Im Weiteren rechnet der Autor vor, wieviel von der Energie des Sonnenlichtes letztendlich im Biokraftsotff gespeichert wird: "Für deutschen Biodiesel, der aus Rapssamen hergestellt wird, sind das weniger als 0.1%, für Bioethanol weniger als 0.2% und für Biogas etwa 0.3%." Davon muss man noch einmal mehr als die Hälfte abziehen, für die Energie die für die Herstellung der Biomasse benötigt wird (Ernte, Verarbeitung, Dünger, Pestizide...).

Der Artikel enthält einige interessante Schlußfolgerungen:
"Die Produktion von Biokraftstoffen stellt eine extrem ineffiziente Nutzung der verfügbaren landwirtschaftlichen Fläche dar."
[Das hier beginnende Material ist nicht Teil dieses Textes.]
(* ===== verification/Crypto.v ===== *)
(** * CryptoEngine: client/crypto_engine.h and crypto_engine.cpp

    The wrappers around liboqs and OpenSSL: which inputs they refuse, how keys
    are derived and split, the format of passphrase-protected keys, fingerprints.
    The algorithms themselves (ML-KEM-768, ML-DSA-65, AES-256-GCM, HKDF, scrypt,
    SHA-256, X25519, the random generator) are the operations of the class
    [Primitives]; what the code relies on of them is the class [PrimitiveLaws],
    and [toy] is a concrete instance. Random bytes are arguments. A failure
    reported by a library (no memory, no entropy) is not modelled. *)

From Stdlib Require Import ZArith Lia.
From stdpp Require Import base list strings.
From S2P Require Import Prelude Wire Protocol.
#[local] Open Scope Z_scope.

(** ** Exceptions *)

(** A C++ call returns or throws [std::runtime_error]. *)
Inductive exc (A : Type) :=
  | Ret (a : A)
  | Throw (what : string).
Arguments Ret {A} a.
Arguments Throw {A} what.

Lemma Ret_inj {A} (a b : A) : Ret a = Ret b -> a = b.
Proof. congruence. Qed.

Definition exc_bind {A B} (e : exc A) (k : A -> exc B) : exc B :=
  match e with Ret a => k a | Throw w => Throw w end.
Notation "'let!' x := e 'in' k" := (exc_bind e (fun x => k))
  (at level 10, x pattern, e at level 100, k at level 200) : wire_scope.

(** [try { return f(); } catch (const std::exception&) { return std::nullopt; }]. *)
Definition catch {A} (e : exc (option A)) : option A :=
  match e with Ret o => o | Throw _ => None end.

(** ** The libraries *)

Class Primitives := {
  prim_sha256 : bytes -> bytes;
  prim_gcm_seal : bytes -> bytes -> bytes -> bytes -> bytes;
  prim_gcm_open : bytes -> bytes -> bytes -> bytes -> option bytes;
  prim_hkdf : bytes -> bytes -> bytes -> Z -> bytes;
  prim_scrypt : bytes -> bytes -> Z -> Z -> Z -> bytes;
  kem_public_key_size : Z;
  kem_secret_key_size : Z;
  kem_ciphertext_size : Z;
  prim_kem_keypair : bytes -> bytes * bytes;
  prim_kem_encaps : bytes -> bytes -> bytes * bytes;
  prim_kem_decaps : bytes -> bytes -> bytes;
  sig_public_key_size : Z;
  sig_secret_key_size : Z;
  sig_signature_size : Z;
  prim_sig_keypair : bytes -> bytes * bytes;
  prim_sign : bytes -> bytes -> bytes -> bytes;
  prim_sig_verify : bytes -> bytes -> bytes -> bool;
  prim_x25519_public : bytes -> bytes;
  prim_x25519 : bytes -> bytes -> option bytes;
}.

(** What is documented of them: output sizes (those of ML-KEM-768 and ML-DSA-65
    as upper bounds), that opening undoes sealing and
    accepts nothing else (the tag is a function of the key, the nonce, the
    associated data and the ciphertext), that decapsulation and verification
    undo encapsulation and signing, and that X25519 commutes. *)
Class PrimitiveLaws `{Primitives} : Prop := {
  sha256_size d : size (prim_sha256 d) = 32;
  gcm_seal_size k n p a : size (prim_gcm_seal k n p a) = size p + 16;
  gcm_open_seal k n p a : prim_gcm_open k n (prim_gcm_seal k n p a) a = Some p;
  gcm_open_only k n c p a : prim_gcm_open k n c a = Some p -> c = prim_gcm_seal k n p a;
  hkdf_size i s l n : 0 <= n -> size (prim_hkdf i s l n) = n;
  scrypt_size p s n r q : size (prim_scrypt p s n r q) = 32;
  kem_correct seed rand :
    let '(pk, sk) := prim_kem_keypair seed in
    let '(ct, ss) := prim_kem_encaps rand pk in prim_kem_decaps ct sk = ss;
  kem_sizes seed rand pk :
    size (prim_kem_keypair seed).1 = kem_public_key_size /\
    size (prim_kem_keypair seed).2 = kem_secret_key_size /\
    size (prim_kem_encaps rand pk).1 = kem_ciphertext_size;
  kem_sizes_pos : 0 < kem_public_key_size < 2 ^ 32 /\ 0 < kem_ciphertext_size < 2 ^ 32;
  kem_shared_size rand pk : size (prim_kem_encaps rand pk).2 = 32;
  algorithm_sizes :
    kem_public_key_size <= 1184 /\ kem_secret_key_size <= 2400 /\ kem_ciphertext_size <= 1088 /\
    sig_signature_size <= 3309;
  sig_public_size_bound : sig_public_key_size <= 1952;
  secret_sizes : 0 < kem_secret_key_size /\ 0 < sig_secret_key_size <= 4032;
  sig_correct seed rand m :
    let '(pk, sk) := prim_sig_keypair seed in prim_sig_verify m (prim_sign rand m sk) pk = true;
  sig_sizes seed rand m sk :
    size (prim_sig_keypair seed).1 = sig_public_key_size /\
    size (prim_sig_keypair seed).2 = sig_secret_key_size /\
    0 < size (prim_sign rand m sk) <= sig_signature_size;
  x25519_public_size sk : size (prim_x25519_public sk) = 32;
  x25519_commutes a b : prim_x25519 a (prim_x25519_public b) = prim_x25519 b (prim_x25519_public a);
}.

(** ** The wrappers *)

Section engine.
Context `{P : Primitives}.

(** Constants (src/client/crypto_engine.h). *)
Definition AES_KEY_SIZE : Z := 32.
Definition DEFAULT_SCRYPT_LOG2_N : Z := 17.
Definition MIN_SCRYPT_LOG2_N : Z := 10.
Definition MAX_SCRYPT_LOG2_N : Z := 18.

Definition INT_MAX : Z := 2 ^ 31 - 1.

(** src/client/crypto_engine.cpp 22-22 HKDF_INFO *)
Definition HKDF_INFO : bytes := str "pq-file-transfer v2 session keys".

(** src/client/crypto_engine.cpp 44-47 require_size *)
Definition require_size (v : bytes) (expected : Z) (what : string) : exc unit :=
  if negb (size v =? expected) then Throw (what +:+ " has the wrong size") else Ret tt.

(** src/client/crypto_engine.cpp 55-60 check_aead_inputs *)
Definition check_aead_inputs (key nonce : bytes) (data_len aad_len : Z) : exc unit :=
  if negb (size key =? AES_KEY_SIZE) then Throw "AES key has the wrong size" else
  if negb (size nonce =? 12) then Throw "AES-GCM nonce has the wrong size" else
  if (INT_MAX <? data_len) || (INT_MAX <? aad_len) then Throw "AES-GCM input too large" else
  Ret tt.

(** src/client/crypto_engine.cpp 75-81 generate_kem_keypair *)
Definition generate_kem_keypair (seed : bytes) : bytes * bytes := prim_kem_keypair seed.

(** src/client/crypto_engine.cpp 83-89 generate_sig_keypair *)
Definition generate_sig_keypair (seed : bytes) : bytes * bytes := prim_sig_keypair seed.

(** src/client/crypto_engine.cpp 91-99 encapsulate *)
Definition encapsulate (rand public_key : bytes) : exc (bytes * bytes) :=
  let! _ := require_size public_key kem_public_key_size "Recipient's ML-KEM public key" in
  Ret (prim_kem_encaps rand public_key).

(** src/client/crypto_engine.cpp 101-111 decapsulate *)
Definition decapsulate (ciphertext private_key : bytes) : exc bytes :=
  let! _ := require_size ciphertext kem_ciphertext_size "ML-KEM ciphertext" in
  let! _ := require_size private_key kem_secret_key_size "ML-KEM private key" in
  Ret (prim_kem_decaps ciphertext private_key).

(** src/client/crypto_engine.h 32-42 SessionKeys *)
Record SessionKeys := mkSessionKeys { data_key : bytes; metadata_key : bytes }.

(** src/client/crypto_engine.cpp 113-140 derive_session_keys *)
Definition derive_session_keys (shared_secret salt : bytes) : exc SessionKeys :=
  if is_empty shared_secret || is_empty salt then Throw "Invalid key derivation input" else
  let okm := prim_hkdf shared_secret salt HKDF_INFO (2 * AES_KEY_SIZE) in
  Ret (mkSessionKeys (ztake AES_KEY_SIZE okm) (zdrop AES_KEY_SIZE okm)).

(** src/client/crypto_engine.cpp 142-161 hkdf_sha256 *)
Definition hkdf_sha256 (ikm salt info : bytes) (length : Z) : exc bytes :=
  if is_empty ikm || (length =? 0) || (255 * 32 <? length) then Throw "Invalid key derivation input" else
  Ret (prim_hkdf ikm salt info length).

(** src/client/crypto_engine.cpp 163-196 encrypt *)
Definition encrypt (key nonce plaintext aad : bytes) : exc bytes :=
  let! _ := check_aead_inputs key nonce (size plaintext) (size aad) in
  Ret (prim_gcm_seal key nonce plaintext aad).

(** src/client/crypto_engine.cpp 198-238 decrypt *)
Definition decrypt (key nonce ciphertext aad : bytes) : exc (option bytes) :=
  if size ciphertext <? 16 then Ret None else
  let ct_len := size ciphertext - 16 in
  let! _ := check_aead_inputs key nonce ct_len (size aad) in
  Ret (prim_gcm_open key nonce ciphertext aad).

(** src/client/crypto_engine.cpp 240-252 sign *)
Definition sign (rand message private_key : bytes) : exc bytes :=
  let! _ := require_size private_key sig_secret_key_size "ML-DSA private key" in
  Ret (prim_sign rand message private_key).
"Wir sollten auf den Anbau von Pflanzen für die Herstellung von Biokraftstoffen verzichten."
 "Die Verbesserung der Photosynthese, ein für die Sicherstellung einer ausreichenden
Lebensmittelproduktion höchst erstrebenswertes Ziel, kann an der Überlegenheit der Kombination Photovoltaikzelle/elektrische Batterie/Elektromotor nichts ändern."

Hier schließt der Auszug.